The oil and gas situation
Source Jurriaan Bendien
Date 03/10/02/10:09

World oil and gas supplies are headed for a "production crunch" sometime
between 2010 and 2020 when they cannot meet supply, because global reserves
are 80 per cent smaller than had been thought, new forecasts show.

An analysis presented this week at the University of Uppsala in Sweden
suggests that oil supplies will peak soon after 2010, and gas supplies not
long afterwards. That will make the price of petrol and other fuels rocket,
with potentially disastrous economic consequences unless people have shifted
to non-oil-based supplies.

While forecasters have known that such a date lies ahead, they have always
put it around 2050, and reckoned there is time to shift energy use over to
renewables and other non-fossil sources.

But now Kjell Aleklett, one of a team of geologists who prepared the
estimate, said that earlier estimates that the world's entire reserve
amounts to 18,000 billion barrels of oil and gas - of which about 1,000
billion has been used up so far - are "completely unrealistic".

Instead, he and Anders Sivertsson and Colin Campbell told New Scientist
magazine that they reckon that less than 3,500 billion barrels of oil and
gas remain in total.

Commenting on the work, Dr James McKenzie, senior assistant on the climate
change program at the World Resources Institute in Washington, DC, said: "We
won't run out of oil - but what will happen is that production will decline,
and that's when all hell will break loose."

Present oil consumption is about 25 billion barrels of oil annually and
shows no signs of slowing down. That would suggest a "production crunch" -
where consumption grows to meet the maximum output - within the next couple
of decades.

Dr McKenzie said that on this topic the argument splits between economists
and geologists: "The economists think that it will just force the price of
oil up, which will mean that it will become economic to extract it from all
sorts of unusual places, such as tarry sands or deposits which are 90 per
cent rock and 10 per cent oil.

But the geologists say - you tell us where the deposits are and we'll find
them.
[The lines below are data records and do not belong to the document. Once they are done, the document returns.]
(** * mgt-login: the login button and flyout of the Microsoft Graph Toolkit

    A shallow embedding of [src/components/mgt-login/mgt-login.ts] and the
    properties of its small state machine: login, logout, loadState, click
    routing and the flyout.

    The component is a class with mutable fields that talks to two
    collaborators: the global authentication provider and the host page's
    event listeners.  Its methods are embedded as computations of a small
    monad [Async] that threads the world (the component, the global provider,
    the listeners), records what the outside can observe in a trace, and ends
    in one of the three ways a promise can end.

    An [await] is run up to the settlement of the awaited promise: the
    continuation of a method follows its first half directly, with no other
    event of the page in between.  Overlapping calls are outside the model. *)

From Stdlib Require Import String List Bool.
From ExtLib Require Import Structures.Monad.
Import ListNotations.
Import MonadNotation.
Local Open Scope monad_scope.
Local Open Scope string_scope.

Set Implicit Arguments.

(** ** JavaScript values *)

Module Js.

(** A field that holds an object or a string, or one of the two empty
    values of JavaScript. *)
Inductive Nullable (A : Type) : Type :=
| undefined : Nullable A
| null : Nullable A
| value (a : A) : Nullable A.

Arguments undefined {A}.
Arguments null {A}.
Arguments value {A} a.

(** Truthiness of an object-typed field: an object is truthy, [null] and
    [undefined] are not. *)
Definition truthy {A : Type} (v : Nullable A) : bool :=
  match v with
  | value _ => true
  | _ => false
  end.

(** What is thrown. *)
Definition Exn : Type := string.

(** How the promise of an awaited call ends: it is fulfilled with a value,
    rejected with an exception, or it never settles. *)
Inductive Outcome (A : Type) : Type :=
| Fulfilled (a : A) : Outcome A
| Rejected (e : Exn) : Outcome A
| Pending : Outcome A.

Arguments Fulfilled {A} a.
Arguments Rejected {A} e.
Arguments Pending {A}.

End Js.
Import Js.

(** ** The authentication provider ([providers/IProvider]) *)

Inductive ProviderState : Type :=
| Loading
| SignedOut
| SignedIn.

Definition ProviderState_eqb (a b : ProviderState) : bool :=
  match a, b with
  | Loading, Loading | SignedOut, SignedOut | SignedIn, SignedIn => true
  | _, _ => false
  end.

(** [graph/types]: the person shown by the component. *)
Record IDynamicPerson : Type := {
  displayName : string;
  mail : string
}.

(** One request of a batch: [batch.get(id, resource, scopes)]. *)
Record BatchRequest : Type := {
  id : string;
  resource : string;
  scopes : list string
}.

(** The response of a batch, read by the component at [me] and [photo]. *)
Record BatchResponse : Type := {
  me : Nullable IDynamicPerson;
  photo : Nullable string
}.

Module IProvider.

(** The provider as the component sees it.  [login] and [logout] are
    optional members; calling one moves the provider to a state of its own
    choice and settles the returned promise.  [graph] stands for
    [graph.forComponent(c).createBatch()] followed by [execute()] on the
    requests collected. *)
Record t : Type := {
  state : ProviderState;
  login : option (ProviderState -> ProviderState * Outcome unit);
  logout : option (ProviderState -> ProviderState * Outcome unit);
  graph : list BatchRequest -> Outcome BatchResponse
}.

Definition with_state (p : t) (st : ProviderState) : t :=
  {| state := st; login := login p; logout := logout p; graph := graph p |}.

End IProvider.

(** ** The flyout element ([sub-components/mgt-flyout]) *)

Module MgtFlyout.

Record t : Type := { isOpen : bool }.

(** The two notifications of the element that [renderFlyout] listens to. *)
Inductive Event : Type :=
| opened
| closed.

(** Modelled from the spec: the class [MgtFlyout] of
    [sub-components/mgt-flyout] is not among the sources.  The flyout is a
    popup panel that is open or not; it tells its host when it opens and
    when it closes, and a panel that is already in the state asked for
    does nothing. *)
Definition set_isOpen (f : t) (v : bool) : t * option Event :=
  if Bool.eqb (isOpen f) v then (f, None)
  else ({| isOpen := v |}, Some (if v then opened else closed)).

Definition open (f : t) : t * option Event := set_isOpen f true.

Definition close (f : t) : t * option Event := set_isOpen f false.

End MgtFlyout.

(** ** The component *)

Inductive LoginButtonType : Type :=
| avatar
| name
| avatarAndName.

Inductive EventName : Type :=
| loginInitiated
| loginCompleted
| loginFailed
| logoutInitiated
| logoutCompleted.

Definition EventName_eqb (a b : EventName) : bool :=
  match a, b with
  | loginInitiated, loginInitiated
  | loginCompleted, loginCompleted
  | loginFailed, loginFailed
  | logoutInitiated, logoutInitiated
  | logoutCompleted, logoutCompleted => true
  | _, _ => false
  end.

(** The fields of [MgtLogin].  [flyout] is what the getter of that name
    finds in the render root: nothing before the first render, the
    [mgt-flyout] element afterwards. *)
Record MgtLogin : Type := {
  userDetails : Nullable IDynamicPerson;
  buttonType : LoginButtonType;
  _isFlyoutOpen : bool;
  _image : Nullable string;
  flyout : option MgtFlyout.t
}.

(** What the outside observes of a run: a notification, with the component
    as a listener finds it when the notification is dispatched, and the
    calls made on the provider and on the flyout element. *)
Inductive Obs : Type :=
| Fired (e : EventName) (seen : MgtLogin)
| ProviderLogin
| ProviderLogout
| BatchExecute (reqs : list BatchRequest)
| FlyoutOpen
| FlyoutClose.

(** The world a method runs in: [this], [Providers.globalProvider], and the
    listeners of the host page, which decide for each notification whether
    it is suppressed. *)
Record World : Type := {
  self : MgtLogin;
  globalProvider : option IProvider.t;
  suppressed : EventName -> bool
}.

(** ** The monad of asynchronous methods *)

Record Run (A : Type) : Type := {
  outcome : Outcome A;
  final : World;
  trace : list Obs
}.

Definition Async (A : Type) : Type := World -> Run A.

Definition Async_ret {A : Type} (a : A) : Async A :=
  fun w => {| outcome := Fulfilled a; final := w; trace := [] |}.

Definition Async_bind {A B : Type} (m : Async A) (k : A -> Async B) : Async B :=
  fun w =>
    match m w with
    | {| outcome := Fulfilled a; final := w1; trace := t1 |} =>
        match k a w1 with
        | {| outcome := o; final := w2; trace := t2 |} =>
            {| outcome := o; final := w2; trace := t1 ++ t2 |}
        end
    | {| outcome := Rejected e; final := w1; trace := t1 |} =>
        {| outcome := Rejected e; final := w1; trace := t1 |}
    | {| outcome := Pending; final := w1; trace := t1 |} =>
        {| outcome := Pending; final := w1; trace := t1 |}
    end.

#[export] Instance Monad_Async : Monad Async := {
  ret := @Async_ret;
  bind := @Async_bind
}.

(** *** Reading and writing the world *)

Definition this : Async MgtLogin :=
  fun w => {| outcome := Fulfilled (self w); final := w; trace := [] |}.

Definition assign (f : MgtLogin -> MgtLogin) : Async unit :=
  fun w =>
    {| outcome := Fulfilled tt;
       final := {| self := f (self w);
                   globalProvider := globalProvider w;
                   suppressed := suppressed w |};
       trace := [] |}.

Definition emit (o : Obs) : Async unit :=
  fun w => {| outcome := Fulfilled tt; final := w; trace := [o] |}.

Definition set_userDetails (v : Nullable IDynamicPerson) (c : MgtLogin) : MgtLogin :=
  {| userDetails := v; buttonType := buttonType c;
     _isFlyoutOpen := _isFlyoutOpen c; _image := _image c; flyout := flyout c |}.

Definition set_buttonType (b : LoginButtonType) (c : MgtLogin) : MgtLogin :=
  {| userDetails := userDetails c; buttonType := b;
     _isFlyoutOpen := _isFlyoutOpen c; _image := _image c; flyout := flyout c |}.

Definition set__isFlyoutOpen (b : bool) (c : MgtLogin) : MgtLogin :=
  {| userDetails := userDetails c; buttonType := buttonType c;
     _isFlyoutOpen := b; _image := _image c; flyout := flyout c |}.

Definition set__image (v : Nullable string) (c : MgtLogin) : MgtLogin :=
  {| userDetails := userDetails c; buttonType := buttonType c;
     _isFlyoutOpen := _isFlyoutOpen c; _image := v; flyout := flyout c |}.

Definition set_flyout (f : option MgtFlyout.t) (c : MgtLogin) : MgtLogin :=
  {| userDetails := userDetails c; buttonType := buttonType c;
     _isFlyoutOpen := _isFlyoutOpen c; _image := _image c; flyout := f |}.

(** [Providers.globalProvider] *)
Definition Providers_globalProvider : Async (option IProvider.t) :=
  fun w => {| outcome := Fulfilled (globalProvider w); final := w; trace := [] |}.

(** Modelled from the spec: [fireCustomEvent] belongs to [MgtBaseComponent],
    which is not among the sources.  It dispatches a cancelable notification
    to the listeners of the host page and answers [false] when a listener
    suppresses it. *)
Definition fireCustomEvent (e : EventName) : Async bool :=
  fun w =>
    {| outcome := Fulfilled (negb (suppressed w e));
       final := w;
       trace := [Fired e (self w)] |}.

(** [await provider.login()] and [await provider.logout()]: the call is
    observed, the provider moves to the state it chooses, and the method
    goes on with the provider object as it is then, when the promise is
    fulfilled; a rejection is thrown from the [await]. *)
Definition await_call (o : Obs) (p : IProvider.t)
    (op : ProviderState -> ProviderState * Outcome unit) : Async IProvider.t :=
  fun w =>
    let p' := IProvider.with_state p (fst (op (IProvider.state p))) in
    {| outcome := match snd (op (IProvider.state p)) with
                  | Fulfilled _ => Fulfilled p'
                  | Rejected e => Rejected e
                  | Pending => Pending
                  end;
       final := {| self := self w;
                   globalProvider := Some p';
                   suppressed := suppressed w |};
       trace := [o] |}.

(** [await batch.execute()] *)
Definition await_execute (p : IProvider.t) (batch : list BatchRequest)
  : Async BatchResponse :=
  fun w =>
    {| outcome := IProvider.graph p batch; final := w; trace := [BatchExecute batch] |}.

(** [batch.get(id, resource, scopes)] *)
Definition batch_get (batch : list BatchRequest) (i r : string) (sc : list string)
  : list BatchRequest :=
  batch ++ [{| id := i; resource := r; scopes := sc |}].

(** A call whose promise is dropped: the caller goes on whatever becomes of
    it. *)
Definition detached {A : Type} (m : Async A) : Async unit :=
  fun w =>
    match m w with
    | {| outcome := _; final := w1; trace := t1 |} =>
        {| outcome := Fulfilled tt; final := w1; trace := t1 |}
    end.

(** *** The methods of [MgtLogin] *)

Definition constructor : MgtLogin :=
  {| userDetails := undefined;
     buttonType := avatarAndName;
     _isFlyoutOpen := false;
     _image := undefined;
     flyout := None |}.

(** The two listeners that [renderFlyout] puts on the flyout element. *)
Definition renderFlyout_listener (e : MgtFlyout.Event) : MgtLogin -> MgtLogin :=
  match e with
  | MgtFlyout.opened => set__isFlyoutOpen true
  | MgtFlyout.closed => set__isFlyoutOpen false
  end.

(** A method call on the flyout element of the render root; the element's
    notification, if any, reaches the listener before the call returns. *)
Definition flyout_call (o : Obs)
    (m : MgtFlyout.t -> MgtFlyout.t * option MgtFlyout.Event)
    (f : MgtFlyout.t) : Async unit :=
  emit o ;;
  assign (set_flyout (Some (fst (m f)))) ;;
  match snd (m f) with
  | Some e => assign (renderFlyout_listener e)
  | None => ret tt
  end.

Definition showFlyout : Async unit :=
  c <- this ;;
  match flyout c with
  | Some f => flyout_call FlyoutOpen MgtFlyout.open f
  | None => ret tt
  end.

Definition hideFlyout : Async unit :=
  c <- this ;;
  match flyout c with
  | Some f => flyout_call FlyoutClose MgtFlyout.close f
  | None => ret tt
  end.

Definition login : Async unit :=
  c <- this ;;
  stop <- (if truthy (userDetails c) then ret true
           else fired <- fireCustomEvent loginInitiated ;; ret (negb fired)) ;;
  if (stop : bool) then ret tt
  else
    provider <- Providers_globalProvider ;;
    match provider with
    | Some p =>
        match IProvider.login p with
        | Some op =>
            p' <- await_call ProviderLogin p op ;;
            if ProviderState_eqb (IProvider.state p') SignedIn
            then fireCustomEvent loginCompleted ;; ret tt
            else fireCustomEvent loginFailed ;; ret tt
        | None => ret tt
        end
    | None => ret tt
    end.

Definition logout : Async unit :=
  fired <- fireCustomEvent logoutInitiated ;;
  if negb fired then ret tt
  else
    provider <- Providers_globalProvider ;;
    match provider with
    | Some p =>
        match IProvider.logout p with
        | Some op =>
            await_call ProviderLogout p op ;;
            assign (set_userDetails null) ;;
            hideFlyout ;;
            fireCustomEvent logoutCompleted ;;
            ret tt
        | None => ret tt
        end
    | None => ret tt
    end.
But we've looked and we can't."

One side-effect of having lower oil reserves might be that the worst
predictions of climate change would be forestalled - because there would be
less fuel to burn and put the greenhouse gas carbon dioxide into the

In fact, the Uppsala team's estimates are lower than any considered by the
International Panel on Climate Change (IPCC), whose minimum estiimate for
the total reserves was 5,000 billion barrels.

But Nebojsa Nakicenovic, an energy economist at the University of Vienna in
Austria, who headed the IPCC team that produced the reserves forecasts, said
that the Swedish group were "conservative", and that his team had taken into
account a wider range of estimates. And, Dr Nakicenovic pointed out, if oil
and gas begin to run out, "there's a huge amount of coal underground that
could be exploited".

However Dr McKenzie said: "We have to accept the fact of oil and gas
production peaking, and get concerned with substitutes. It's not when will
we run out, it's when will production be unable to meet demand. And 97 or 98
per cent of transport depends on it. You can use coal to make methanol to
power your cars or buses. But the reality is that it's all about where the
oil is."

The Persian Gulf countries - Bahrain, Iran, Iraq, Kuwait, Qatar, Saudi
Arabia, and the United Arab Emirates - produce about 25 per cent of the
world's oil, and hold 65 per cent of the world's oil reserves.

"That's why we went to war in Iraq," said Dr McKenzie. "Gas might have
comparable reserves to oil, but it's not in the right place and we don't
really have the infrastructure to transport it."